▶ **EXERCISE OBJECTIVE**
Determine the count of lines containing "True" in the entries below and return only that figure.

▶ **SUPPLIED DATA**
Lemma kfree_run v own L p k :
  tmpfs_ok v own L → L !! p = Some k →
  ∃ a', kfree p v = Done tt (set_alloc a' v) ∧ al_live a' (delete p L) ∧ al_ram a' = ram v.
Proof.
  intros Hok Hp.
  destruct (free_spec _ L (fs_kernel_memory v) p k (ok_live _ _ _ Hok) (ok_kmem _ _ _ Hok) Hp)
    as (a' & E & Hlive & Hram).
  exists a'. split_and!; [|done|done]. unfold kfree, on_alloc, zoom, get. mred. by rewrite E.
Qed.

(** A routine of [Memory.v] that stores the bytes [bs] at [p]. *)
Lemma on_mem_run v own L p bs (m : M mem unit) :
  tmpfs_ok v own L → m (ram v) = Done tt (mem_write p bs (ram v)) →
  ∃ a', on_mem m v = Done tt (set_alloc a' v) ∧ al_live a' L ∧ al_ram a' = mem_write p bs (ram v).
Proof.
  intros Hok Hm. exists (al_set_ram (mem_write p bs (ram v)) (alloc v)). split_and!.
  - unfold on_mem, on_alloc, zoom. unfold ram in Hm. by rewrite Hm.
  - apply live_set_ram; [apply Hok|]. intros a. apply is_Some_write.
  - apply al_ram_set.
Qed.

(** A live buffer is mapped, and apart from every other one. *)
Lemma buf_mapped v own L p d :
  tmpfs_ok v own L → tdatas v !! p = Some d → t_data d ≠ NULL →
  mapped (t_data d) (t_cap d) (ram v) ∧ t_data d + t_cap d < 2 ^ 64 ∧ 0 < t_data d.
Proof.
  intros Hok Hd Hne. destruct (ok_tdata _ _ _ Hok _ _ Hd) as (_ & ? & _ & Hb).
  destruct (Hb Hne) as (_ & k & HL & ?).
  destruct (live_range _ _ _ _ (ok_live _ _ _ Hok) HL) as (? & ? & ? & Hm).
  split; [|lia]. by eapply mapped_sub; [apply Hm|lia|lia].
Qed.
(** The scan does not stop after the last device.  On a bus whose only device is a
    single-function one in slot 0 (no other slot number, up to 255, answers), the scan
    wraps round to slot 0 again and again: it returns only when the table of 256 entries
    is full, and all the entries it adds are that one device. *)
Theorem bus_device_scan_bus_fills bus (s : S)
    (Hq : quiet (pci_hw s)) (Hlen : Z.of_nat (length (devices s)) ≤ DEVICE_CAP)
    (Hthere : vendor bus 0 0 ≠ 0xFFFF) (Hsingle : is_multifunction (device_at bus 0 0) = 0)
    (Habs : ∀ slot, 1 ≤ slot < 256 → vendor bus slot 0 = 0xFFFF) :
  ∃ fuel s', bus_device_scan_bus fuel bus s = Done tt s' ∧ quiet (pci_hw s') ∧
    length (devices s') = 256%nat ∧
    devices s' = devices s ++ replicate (256 - length (devices s)) (device_at bus 0 0).
Proof.
  unfold bus_device_scan_bus, DEVICE_CAP in *. remember (256 - length (devices s))%nat as n eqn:Hn.
  revert s Hq Hlen Hn; induction n as [|n IH]; intros s Hq Hlen Hn;
    destruct (step_single bus 0 s Hq Hthere Hsingle) as (d & Hd & E); unfold DEVICE_CAP in E.
  - rewrite (proj2 (Z.leb_le 256 _)) in E by lia.
    exists 1%nat, (mk_pci_state (devices s) d). cbn [iterM]. mrun E. cbn [replicate].
    rewrite app_nil_r. split_and!; [done|done|cbn; lia|done].
  - rewrite (proj2 (Z.leb_gt 256 _)) in E by lia.
    set (s1 := mk_pci_state (devices s ++ [device_at bus 0 0]) d) in *.
    destruct (scan_absent bus 255 s1 Habs Hd ltac:(lia)) as (d2 & Hd2 & Hround).
    destruct (IH (mk_pci_state (devices s1) d2)) as (fuel & s' & Ef & Hq' & Hl' & Hdev);
      [done|cbn; rewrite length_app; simpl; lia|cbn; rewrite length_app; simpl; lia|].
    exists (Datatypes.S (255 + fuel)), s'. split_and!; [|done|done|].
    + rewrite <-Ef, <-Hround. cbn [iterM]. mrun E. done.
    + rewrite Hdev. cbn. by rewrite <-app_assoc.
Qed.
End scan.

(** ** Witness: a bus with one device *)

(** The address latch of a configuration mechanism. *)
Definition demo_cfg (a : Z) : Z :=
  if (0x80000000 <=? a) && (a <? 0x80000100) then (if a mod 256 =? 0 then 0x12378086 else 0) else 0xFFFFFFFF.

#[export] Instance latch_ports : PortIO Z := {|
  read_port_byte p d := Done 0xFF d;
  read_port_word p d := Done 0xFFFF d;
  read_port_dword p d := Done (if p =? BUS_CFG_DATA_PORT then demo_cfg d else 0xFFFFFFFF) d;
  write_port_byte p v d := Done tt d;
  write_port_word p v d := Done tt d;
  write_port_dword p v d := Done tt (if p =? BUS_CFG_ADDR_PORT then v else d);
|}.

Lemma bus_device_scan_bus_fills_witness : ∃ fuel s',
  bus_device_scan_bus fuel 0 (mk_pci_state [] 0) = Done tt s' ∧ True ∧ length (devices s') = 256%nat ∧
  devices s' = [] ++ replicate 256 (device_at demo_cfg 0 0 0).
Proof.
  apply (bus_device_scan_bus_fills demo_cfg (λ _, True)) with (bus := 0) (s := mk_pci_state [] 0).
  - intros d bus slot func reg _. eexists. split; [|exact I]. unfold bus_config_read_dword, outl, inl_. mred.
    cbn. do 2 f_equal. unfold config_addr, u32. by rewrite Z.mod_mod by lia.
  - exact I.
  - unfold DEVICE_CAP. cbn. lia.
  - vm_compute. discriminate.
  - reflexivity.
  - intros slot Hs. assert (Hall : Forall (λ slot, vendor demo_cfg 0 slot 0 = 0xFFFF) (seqZ 1 255)).
    { apply (bool_decide_unpack _). vm_compute. exact I. }
    rewrite Forall_forall in Hall. apply Hall, elem_of_seqZ. lia.
Defined.
Definition set_status (st : task_status_t) (x : task_t) : task_t :=
  mk_task (identifier x) st (priority_level x) (stack_pointer x) (stack_start x) (stack_capacity x) (start_function x) (execution_context x) (task_name x) (remaining_ticks x) (assigned_cpu x).
Definition set_ticks (n : Z) (x : task_t) : task_t :=
  mk_task (identifier x) (status x) (priority_level x) (stack_pointer x) (stack_start x) (stack_capacity x) (start_function x) (execution_context x) (task_name x) n (assigned_cpu x).
Definition set_context (l : list Z) (x : task_t) : task_t :=
  mk_task (identifier x) (status x) (priority_level x) (stack_pointer x) (stack_start x) (stack_capacity x) (start_function x) l (task_name x) (remaining_ticks x) (assigned_cpu x).
Definition set_current (t : option nat) (c : per_cpu_data_t) : per_cpu_data_t :=
  mk_pcpu (cpu_id c) (apic_id c) (is_online c) t (idle_task c) (ready_queues c) (locked c) (task_count c).
Definition set_idle (t : option nat) (c : per_cpu_data_t) : per_cpu_data_t :=
  mk_pcpu (cpu_id c) (apic_id c) (is_online c) (current_task c) t (ready_queues c) (locked c) (task_count c).
Definition set_queues (q : list task_queue_t) (c : per_cpu_data_t) : per_cpu_data_t :=
  mk_pcpu (cpu_id c) (apic_id c) (is_online c) (current_task c) (idle_task c) q (locked c) (task_count c).
Definition set_locked (l : Z) (c : per_cpu_data_t) : per_cpu_data_t :=
  mk_pcpu (cpu_id c) (apic_id c) (is_online c) (current_task c) (idle_task c) (ready_queues c) l (task_count c).
Definition set_task_count (n : Z) (c : per_cpu_data_t) : per_cpu_data_t :=
  mk_pcpu (cpu_id c) (apic_id c) (is_online c) (current_task c) (idle_task c) (ready_queues c) (locked c) n.
Definition set_online (b : Z) (c : per_cpu_data_t) : per_cpu_data_t :=
  mk_pcpu (cpu_id c) (apic_id c) b (current_task c) (idle_task c) (ready_queues c) (locked c) (task_count c).

(** ** [spinlock.c], on the lock word *)

Definition spinlock_init : Z := 0.
(** A taken lock is never released by anyone else here: the loop spins for ever. *)
Definition spinlock_acquire (locked : Z) : outcome Z unit := if locked =? 0 then Done tt 1 else Stuck Halted.
Definition spinlock_release (locked : Z) : outcome Z unit := Done tt 0.
Definition spinlock_try_acquire (locked : Z) : Z * Z := if locked =? 0 then (1, 1) else (0, locked).
Definition spinlock_is_locked (locked : Z) : Z := b2z (negb (locked =? 0)).

Definition with_lock (i : nat) (m : Z → outcome Z unit) : M sched unit :=
  c ← get_pcpu i;
  match m (locked c) with
  | Done _ l => put_pcpu i (set_locked l c)
  | Stuck w => stuck_with w
  end.

(** ** [smp.c] *)

Definition smp_add_cpu (apic processor : Z) : M sched unit := λ s,
  if MAX_CPUS <=? cpu_count s then Done tt s
  else Done tt (set_cpu_list (cpu_list s ++ [mk_cpu apic processor 1 0]) s).

Fixpoint smp_add_cpus (cpus : list (Z * Z)) : M sched unit :=
  match cpus with
  | [] => mret tt
  | (apic, processor) :: cpus' => smp_add_cpu apic processor;; smp_add_cpus cpus'
  end.

(** [response] is the boot loader's list of processors; its messages are left out. *)
Definition smp_init (response : option (list (Z * Z))) : M sched unit :=
  modify (set_cpu_list []);;
  match response with
  | Some ((_ :: _) as cpus) => smp_add_cpus cpus
  | _ => s ← get; smp_add_cpu (apic_now s) 0
  end;;
  modify (λ s, set_cpu_list
    (match cpu_list s with
     | [] => []
     | c :: l => mk_cpu (c_apic_id c) (processor_id c) (enabled c) 1 :: l
     end) s).

Definition smp_get_cpu_count : M sched Z := gets cpu_count.
Definition smp_get_online_cpus : M sched Z :=
  gets (λ s, Z.of_nat (length (filter (λ c, online c ≠ 0) (cpu_list s)))).
Definition smp_get_current_apic_id : M sched Z := gets apic_now.

(** ** [per_cpu.c] *)

Definition initialize_task_queue : task_queue_t :=
  mk_queue (replicate (Z.to_nat MAX_TASK_COUNT) None) 0 0 0.

Fixpoint per_cpu_entries (i : Z) (l : list cpu_t) : list per_cpu_data_t :=
  match l with
  | [] => []
  | c :: l' =>
      mk_pcpu i (c_apic_id c) (online c) None None
        (replicate (Z.to_nat MAX_PRIORITY_LEVELS) initialize_task_queue) spinlock_init 0
      :: per_cpu_entries (i + 1) l'
  end.

(** The entries past the processors found are all zero and not reachable. *)
Definition per_cpu_init : M sched unit := modify (λ s, set_per_cpu (per_cpu_entries 0 (cpu_list s)) s).

Definition per_cpu_get (id : Z) : M sched (option nat) :=
  gets (λ s, if cpu_count s <=? id then None else Some (Z.to_nat id)).

Fixpoint find_apic (i : nat) (l : list per_cpu_data_t) (apic : Z) : option nat :=
  match l with
  | [] => None
  | c :: l' => if apic_id c =? apic then Some i else find_apic (i + 1) l' apic
  end.

Definition per_cpu_current : M sched (option nat) :=
  gets (λ s, find_apic 0 (take (length (cpu_list s)) (per_cpu_data s)) (apic_now s)).

Definition per_cpu_set_online (id online : Z) : M sched unit :=
  s ← get;
  if cpu_count s <=? id then mret tt else
  c ← get_pcpu (Z.to_nat id);
  put_pcpu (Z.to_nat id) (set_online online c).

(** ** The queues of [scheduler.c] *)

(** An index outside the array faults. *)
Definition task_queue_push (queue : task_queue_t) (task : nat) : option task_queue_t :=
  if MAX_TASK_COUNT <=? item_count queue then Some queue else
  if (0 <=? end_index queue) && (end_index queue <? Z.of_nat (length (task_list queue))) then
    Some (mk_queue (<[Z.to_nat (end_index queue) := Some task]> (task_list queue))
            (u32 (item_count queue + 1)) (start_index queue)
            (u32 (end_index queue + 1) mod MAX_TASK_COUNT))
  else None.

Definition task_queue_pop (queue : task_queue_t) : option (option nat * task_queue_t) :=
  if item_count queue =? 0 then Some (None, queue) else
  if (0 <=? start_index queue) && (start_index queue <? Z.of_nat (length (task_list queue))) then
    Some (default None (task_list queue !! Z.to_nat (start_index queue)),
      mk_queue (<[Z.to_nat (start_index queue) := None]> (task_list queue))
        (item_count queue - 1) (u32 (start_index queue + 1) mod MAX_TASK_COUNT) (end_index queue))
  else None.

(** The first queue with an item gives it up; the queues afterwards. *)
Fixpoint task_queue_pop_priority (queues : list task_queue_t) : option (option nat * list task_queue_t) :=
  match queues with
  | [] => Some (None, [])
  | q :: queues' =>
      if 0 <? item_count q then
        '(t, q') ← task_queue_pop q; Some (t, q' :: queues')
      else
        '(t, qs) ← task_queue_pop_priority queues'; Some (t, q :: qs)
  end.

(** [task_queue_push(&pcpu->ready_queues[priority], task)]: a priority past the 32 queues
    is outside the array. *)
Definition push_ready (i : nat) (priority : Z) (task : nat) : M sched unit :=
  c ← get_pcpu i;
  q ← of_option (ready_queues c !! Z.to_nat priority);
  q' ← of_option (task_queue_push q task);
  put_pcpu i (set_queues (<[Z.to_nat priority := q']> (ready_queues c)) c).

(** ** Tasks *)

(** The loop that picks the online processor with the fewest tasks. *)
Fixpoint least_loaded (i : nat) (l : list per_cpu_data_t) (min_count : Z) (target : option nat) : option nat :=
  match l with
  | [] => target
  | c :: l' =>
      if negb (is_online c =? 0) && (task_count c <? min_count)
      then least_loaded (i + 1) l' (task_count c) (Some i)
      else least_loaded (i + 1) l' min_count target
  end.

Fixpoint free_task (i : nat) (l : list task_t) : option nat :=
  match l with
  | [] => None
  | t :: l' =>
      if bool_decide (status t = TASK_STATE_TERMINATED) || (identifier t =? 0)
      then Some i else free_task (i + 1) l'
  end.

(** [*(sp--) = w] for the words in turn; a word outside the stacks faults. *)
Fixpoint push_words (sp : Z) (ws : list Z) : M sched Z :=
  match ws with
  | [] => mret sp
  | w :: ws' =>
      if (0 <=? sp) && (sp <? MAX_TASK_COUNT * STACK_WORDS) then
        modify (λ s, set_stacks (<[sp := w]> (task_stacks s)) s);;
        push_words (sp - 1) ws'
      else fault
  end.

Definition create_new_task (name : str) (entry priority stack_size : Z) : M sched (option nat) :=
  s ← get;
  current ← per_cpu_current;
  let target := match least_loaded 0 (take (length (cpu_list s)) (per_cpu_data s)) UINT32_MAX None with
                | Some i => Some i
                | None => current
                end in
  match free_task 0 (task_pool s) with
  | None => mret None
  | Some t =>
      if MAX_TASK_COUNT <=? stack_index s then mret None else
      i ← of_option target;
      c ← get_pcpu i;
      x ← get_task t;
      if 32 <=? Z.of_nat (length name) then fault else
      let base := stack_index s * STACK_WORDS in
      sp ← push_words (base + stack_size / 8 - 1) [entry; 0; 0; 0; 0; 0; 0; 0x202];
      put_task t (mk_task (next_task_id s) TASK_STATE_READY priority sp base stack_size entry
                    (execution_context x) name time_slice_ticks (cpu_id c));;
      modify (set_ids (u32 (next_task_id s + 1)) (stack_index s + 1));;
      with_lock i spinlock_acquire;;
      push_ready i priority t;;
      c ← get_pcpu i;
      put_pcpu i (set_task_count (u32 (task_count c + 1)) c);;
      with_lock i spinlock_release;;
      mret (Some t)
  end.

(** [while (1) hlt;] *)
Definition idle_task_entry : M sched unit := stuck_with Halted.

(** [scheduler.asm]: the context of the old task is saved, that of the next one loaded.  The
    stack pointer goes behind the array of twenty words, into the name of the task. *)
Definition perform_task_switch (old : option nat) (next : nat) : M sched unit :=
  match old with
  | None => mret tt
  | Some o => x ← get_task o; put_task o (set_context (<[RETURN_WORD := AFTER_SWITCH]> (execution_context x)) x)
  end;;
  x ← get_task next;
  if nth RETURN_WORD (execution_context x) 0 =? 0 then fault
  else modify (λ s, set_switches (switches s ++ [(old, next)]) s).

▶ **OUTPUT FOR THIS EXERCISE**
2